ASSIGNMENT: Every line below between the line holding "let doy := (153" and the line holding "(date : Day) (start", inclusive, should be repeated exactly, and all other lines omitted.
──────── EXCERPTED DATA ────────
(** * Reservation store and calendar gestures of res_appartement

    A shallow embedding of the [useReservations] hook (conflict detection,
    create / update / delete with persistence) and of the two gesture
    machines of [CalendarView] (two-click range selection, drag-reschedule),
    followed by the properties the specification states about them.

    Sources.  The hook is the module App imports as [hooks/useReservations].
    [components/CalendarView.tsx] holds two revisions of the component; the
    embedding follows the later one, the one App wires with
    [onReservationUpdate] and [checkConflict].  Its [DragState] type and the
    [clientName] field of a reservation are read off their uses.

    Representation choices.
    - A calendar-day string ['yyyy-MM-dd'] is represented by its day number
      (days since 1970-01-01, see [daysFromCivil]).  On such strings
      [parseISO] and [format (_, 'yyyy-MM-dd')] are inverse and monotone, so
      both are the identity on [Day]; [differenceInDays] and [addDays] on
      local midnights are subtraction and addition of day numbers.  Strings
      that are not calendar days are outside the model.
    - A JavaScript exception is an explicit [Throw] completion.
    - React state is an explicit record; one handler call maps the state of
      the current render to the state of the next one.
    - [localStorage.setItem] may fail (quota); whether it does is an input
      of every mutation, and so is the reading of the clock.
    - date-fns is an npm dependency and no manifest fixes its release:
      [isWithinInterval] throws [RangeError] on an interval whose start is
      after its end in 2.x and sorts the two endpoints from 3.0 on.  The
      release is therefore a parameter ([IntervalPolicy]) of everything that
      calls it, and every property is settled for both. *)

From Stdlib Require Import ZArith List String Bool Lia Permutation Sorted.
From Stdlib Require Import DecimalString DecimalN.
Import ListNotations.
Open Scope string_scope.
Open Scope Z_scope.

(** ** Completions *)

Inductive Exn : Type :=
| Error (message : string)
| RangeError (message : string)
| DOMException (message : string).

Inductive completion (A : Type) : Type :=
| Normal (a : A)
| Throw (e : Exn).
Arguments Normal {A} a.
Arguments Throw {A} e.

Definition bind {A B} (c : completion A) (k : A -> completion B) : completion B :=
  match c with
  | Normal a => k a
  | Throw e => Throw e
  end.

Notation "x <- c ;; k" := (bind c (fun x => k))
  (at level 61, c at next level, right associativity).

(** JavaScript [a || b] on booleans: [b] is evaluated only when [a] is false. *)
Definition orElse (a b : completion bool) : completion bool :=
  x <- a ;; if x then Normal true else b.

(** [Array.prototype.some] with a callback that may throw. *)
Fixpoint some {A} (f : A -> completion bool) (l : list A) : completion bool :=
  match l with
  | [] => Normal false
  | x :: t => b <- f x ;; if b then Normal true else some f t
  end.

(** [Array.prototype.find]. *)
Definition find {A} (f : A -> bool) (l : list A) : option A := List.find f l.

(** ** date-fns *)

Definition Day := Z.

(** Day number of the civil date [y]-[m]-[d] (proleptic Gregorian calendar). *)
Definition daysFromCivil (y m d : Z) : Day :=
  let y' := if m <=? 2 then y - 1 else y in
  let era := y' / 400 in
  let yoe := y' - era * 400 in
  let doy := (153 * (if 2 <? m then m - 3 else m + 9) + 2) / 5 + d - 1 in
  let doe := yoe * 365 + yoe / 4 - yoe / 100 + doy in
  era * 146097 + doe - 719468.

Definition parseISO (s : Day) : Day := s.
Definition format (d : Day) : Day := d.
Definition differenceInDays (dateLeft dateRight : Day) : Z := dateLeft - dateRight.
Definition addDays (date : Day) (amount : Z) : Day := date + amount.

Inductive IntervalPolicy : Type :=
| RejectInverted   (* date-fns 2.x *)
| SortEndpoints.   (* date-fns 3.x, 4.x *)

Definition isWithinInterval (policy : IntervalPolicy)
    (date : Day) (start end_ : Day) : completion bool :=
  match policy with
  | RejectInverted =>
      if start <=? end_
      then Normal ((start <=? date) && (date <=? end_))
      else Throw (RangeError "Invalid interval")
  | SortEndpoints =>
      let startTime := Z.min start end_ in
      let endTime := Z.max start end_ in
      Normal ((startTime <=? date) && (date <=? endTime))
  end.

(** ** types/reservation.ts *)

(** [Omit<Reservation, 'id'>]. *)
Record ReservationDraft : Type := mkDraft {
  apartment : string;
  clientName : option string;
  startDate : Day;
  endDate : Day;
  notes : option string;
  color : option string
}.

(** [Reservation]; a reservation is accepted wherever a draft is expected. *)
Record Reservation : Type := mkReservation {
  id : string;
  fields :> ReservationDraft
}.

Module Apartment.
Record t : Type := mk {
  id : string;
  name : string;
  color : string
}.
End Apartment.

(** [Partial<Omit<Reservation, 'id'>>]: [None] is an absent key. *)
Module Updates.
Record t : Type := mk {
  apartment : option string;
  clientName : option string;
  startDate : option Day;
  endDate : option Day;
  notes : option string;
  color : option string
}.
Definition empty : t := mk None None None None None None.
End Updates.

Definition overlay {A} (old : A) (new : option A) : A :=
  match new with
  | Some v => v
  | None => old
  end.

(** [{ ...existing, ...updates }]. *)
Definition spread (existing : Reservation) (updates : Updates.t) : Reservation :=
  {| id := id existing;
     fields :=
       {| apartment := overlay (apartment existing) (Updates.apartment updates);
          clientName := match Updates.clientName updates with
                        | Some n => Some n
                        | None => clientName existing
                        end;
          startDate := overlay (startDate existing) (Updates.startDate updates);
          endDate := overlay (endDate existing) (Updates.endDate updates);
          notes := match Updates.notes updates with
                   | Some n => Some n
                   | None => notes existing
                   end;
          color := match Updates.color updates with
                   | Some c => Some c
                   | None => color existing
                   end |} |}.
(** A submission the button allows sets [isLoading] first and clears it
    last, so the loading flag is off when the handler returns, whatever
    the services do. *)
Theorem handleSubmit_loading_settles (env : SubmitEnv) (f : Form) (st : VGState) :
  isSubmitDisabled false f = false ->
  hd_error (run env f) = Some (SetIsLoading true)
  /\ last (run env f) AwaitAll = SetIsLoading false
  /\ isLoading (finalState st (run env f)) = false.
Proof.
  intros H. destruct (handleSubmit_brackets env f H) as [Hhd Hlast].
  split; [exact Hhd|]. split; [exact Hlast|].
  destruct (run env f) as [|e0 l] eqn:Er; [discriminate|].
  unfold finalState. rewrite (app_removelast_last AwaitAll (l := e0 :: l)) by discriminate.
  rewrite fold_left_app, Hlast. reflexivity.
Qed.

(** A prompt of blanks passes validation: the video (and sound)
    requests are made, but nothing is added to the prompt history. *)
Theorem handleSubmit_blank_prompt (env : SubmitEnv) (f : Form) :
  submits env f -> trim (prompt f) = "" ->
  filter isRequest (run env f) = (RequestVideo (videoFinalPrompt f) (payload env f) :: soundRequests f)%list
  /\ filter isHistory (run env f) = [].
Proof.
  intros [Hp Hm] Ht.
  unfold run, handleSubmit, payload, soundRequests, isImageMode; rewrite Hp; cbn [negb].
  unfold addPromptToHistoryM. rewrite (history_blank _ _ Ht).
  destruct (mode f) eqn:Emode;
  [ cbn [andb]
  | destruct Hm as (file & p & Hfile & Hread); rewrite Hfile, ?Hread; cbn [andb negb] ];
  destruct (f_audioMood f);
  destruct (videoSettle env) as [tv [v|e]];
  run_submit; split; reflexivity.
Qed.


(** A video job that succeeds saves exactly one library item (the video
    with the current settings and, for a mood, the placeholder audio),
    shows no toast, and leaves the video and audio on screen. *)
Theorem handleSubmit_success (env : SubmitEnv) (f : Form) (st : VGState)
    (app : App.AppState) (now : N) (url : string) :
  submits env f -> snd (videoSettle env) = Resolved url ->
  let log := run env f in
  filter isSave log = [SaveToLibrary (savedItem f url)]
  /\ filter isToast log = []
  /\ App.libraryItems (appAfter now app log) = App.newItem now (savedItem f url) :: App.libraryItems app
  /\ generatedVideo (finalState st log) = Some url
  /\ generatedAudio (finalState st log)
     = match f_audioMood f with am_none => None | _ => Some placeholderAudio end
  /\ error (finalState st log) = None
  /\ isLoading (finalState st log) = false.
Proof.
  intros [Hp Hm] Hv log. subst log. unfold savedItem.
  submit_cases env f Hp Hm; cbn in Hv; try discriminate; injection Hv as <-;
  repeat split.
Qed.

End SubmitExtraProofs.

Module RotationProofs.
Import VideoGenerator VideoGeneratorUI.

Lemma index_of_nth (msgs : list string) (i : nat) :
  NoDup msgs -> i < List.length msgs -> index_of msgs (nth i msgs "") = Some i.
Proof.
  intros Hnd. revert i. induction Hnd as [|y r Hy Hnd IH]; intros i Hi; [cbn in Hi; lia|].
  destruct i as [|i]; cbn [nth index_of].
  - now rewrite String.eqb_refl.
  - cbn in Hi. destruct (String.eqb y (nth i r "")) eqn:E.
    + apply String.eqb_eq in E. exfalso. apply Hy. rewrite E. apply nth_In. lia.
    + rewrite IH by lia. reflexivity.
Qed.

Lemma index_of_notin (msgs : list string) (x : string) :
  ~ In x msgs -> index_of msgs x = None.
Proof.
  induction msgs as [|y r IH]; intros Hx; [reflexivity|]. cbn [index_of].
  destruct (String.eqb y x) eqn:E.
  - apply String.eqb_eq in E. exfalso. apply Hx. left. exact E.
  - rewrite IH; [reflexivity|]. intros H. apply Hx. right. exact H.
Qed.

Lemma next_nth (msgs : list string) (i : nat) :
  NoDup msgs -> i < List.length msgs ->
  nextLoadingMessage msgs (nth i msgs "") = nth (S i mod List.length msgs) msgs "".
Proof.
  intros Hnd Hi. unfold nextLoadingMessage, indexOf. rewrite index_of_nth by assumption.
  f_equal. replace (Z.of_nat i + 1)%Z with (Z.of_nat (S i)) by lia.
  rewrite <- Nat2Z.inj_mod, Nat2Z.id. reflexivity.
Qed.

Lemma next_notin (msgs : list string) (x : string) :
  ~ In x msgs -> nextLoadingMessage msgs x = nth 0 msgs "".
Proof.
  intros Hx. unfold nextLoadingMessage, indexOf. rewrite index_of_notin by assumption.
  reflexivity.
Qed.

Lemma iter_next (msgs : list string) (k : nat) :
  NoDup msgs -> msgs <> [] ->
  Nat.iter k (nextLoadingMessage msgs) (nth 0 msgs "") = nth (k mod List.length msgs) msgs "".
Proof.
  intros Hnd Hne. assert (Hl : List.length msgs <> 0) by (destruct msgs; [congruence|discriminate]).
  induction k as [|k IH].
  - rewrite Nat.Div0.mod_0_l. reflexivity.
  - rewrite Nat.iter_succ, IH, next_nth by (try apply Nat.mod_upper_bound; assumption).
    f_equal. rewrite <- Nat.add_1_r, <- (Nat.add_1_r k). apply Nat.Div0.add_mod_idemp_l.
Qed.

(** The loading-message timer of both generators walks through the six
    messages in order and wraps around; an unknown message goes back to the
    first. *)
Theorem loadingMessage_cycle (k : nat) :
  Nat.iter k (nextLoadingMessage LOADING_MESSAGES) LOADING_MESSAGES_0
  = nth (k mod 6) LOADING_MESSAGES ""
  /\ Nat.iter k (nextLoadingMessage ImageTools.IMAGE_LOADING_MESSAGES) (nth 0 ImageTools.IMAGE_LOADING_MESSAGES "")
     = nth (k mod 6) ImageTools.IMAGE_LOADING_MESSAGES ""
  /\ (forall prev, ~ In prev LOADING_MESSAGES -> nextLoadingMessage LOADING_MESSAGES prev = LOADING_MESSAGES_0)
  /\ (forall prev, ~ In prev ImageTools.IMAGE_LOADING_MESSAGES ->
        nextLoadingMessage ImageTools.IMAGE_LOADING_MESSAGES prev = nth 0 ImageTools.IMAGE_LOADING_MESSAGES "").
Proof.
  assert (Hv : NoDup LOADING_MESSAGES)
    by (unfold LOADING_MESSAGES; repeat constructor; cbn; intros H;
        repeat destruct H as [H|H]; try discriminate; exact H).
  assert (Hi : NoDup ImageTools.IMAGE_LOADING_MESSAGES)
    by (unfold ImageTools.IMAGE_LOADING_MESSAGES; repeat constructor; cbn; intros H;
        repeat destruct H as [H|H]; try discriminate; exact H).
  split; [exact (iter_next LOADING_MESSAGES k Hv ltac:(discriminate))|].
  split; [exact (iter_next ImageTools.IMAGE_LOADING_MESSAGES k Hi ltac:(discriminate))|].
  split; intros prev Hp; apply next_notin; exact Hp.
Qed.

End RotationProofs.

Module EnhanceProofs.
Import JS Types StrFacts Words WordsProofs VideoSpec VideoProofs VideoGenerator VideoGeneratorUI.
(** * Vortex: the resilient filesystem layer ([src/util/fs.ts]) and the
    mod-management event handlers (mod removal, reconciliation).

    The TypeScript code is asynchronous and talks to the operating system, to
    a dialog and to a privileged helper process.  The embedding keeps the
    control flow of the source ([.then] / [.catch] chains, the recursive
    retry wrappers) and makes the outside world explicit: every external
    answer is read from an environment record, every external effect is
    appended to a trace. *)

From Stdlib Require Import Ascii String.
From stdpp Require Import gmap strings list pretty.

(** ** JavaScript values *)

(** [err.code] is a string for Node errno exceptions (['EBUSY']) and a number
    for the errors of the elevation helper ([5]). *)
Inductive Code :=
| CodeStr (s : string)
| CodeNum (n : Z).

#[global] Instance Code_eq_dec : EqDecision Code.
Proof. solve_decision. Defined.

(** The error classes of [util/CustomErrors] plus the built-in [Error]. *)
Inductive ErrClass :=
| UserCanceled
| ProcessCanceled
| TemporaryError
| PlainError.

#[global] Instance ErrClass_eq_dec : EqDecision ErrClass.
Proof. solve_decision. Defined.

(** An error object.  [e_stack = None] is the native stack the object got when
    it was constructed; [Some s] is the getter installed by [restackErr],
    which yields [message + '\n' + s]. *)
Record JsError := mkError {
  e_cls : ErrClass;
  e_message : string;
  e_code : option Code;
  e_path : option string;
  e_dest : option string;
  e_stack : option string
}.

#[global] Instance JsError_eq_dec : EqDecision JsError.
Proof. solve_decision. Defined.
────────
EXERCISE ANSWER:
  let doy := (153 * (if 2 <? m then m - 3 else m + 9) + 2) / 5 + d - 1 in
  let doe := yoe * 365 + yoe / 4 - yoe / 100 + doy in
  era * 146097 + doe - 719468.

Definition parseISO (s : Day) : Day := s.
Definition format (d : Day) : Day := d.
Definition differenceInDays (dateLeft dateRight : Day) : Z := dateLeft - dateRight.
Definition addDays (date : Day) (amount : Z) : Day := date + amount.

Inductive IntervalPolicy : Type :=
| RejectInverted   (* date-fns 2.x *)
| SortEndpoints.   (* date-fns 3.x, 4.x *)

Definition isWithinInterval (policy : IntervalPolicy)
    (date : Day) (start end_ : Day) : completion bool :=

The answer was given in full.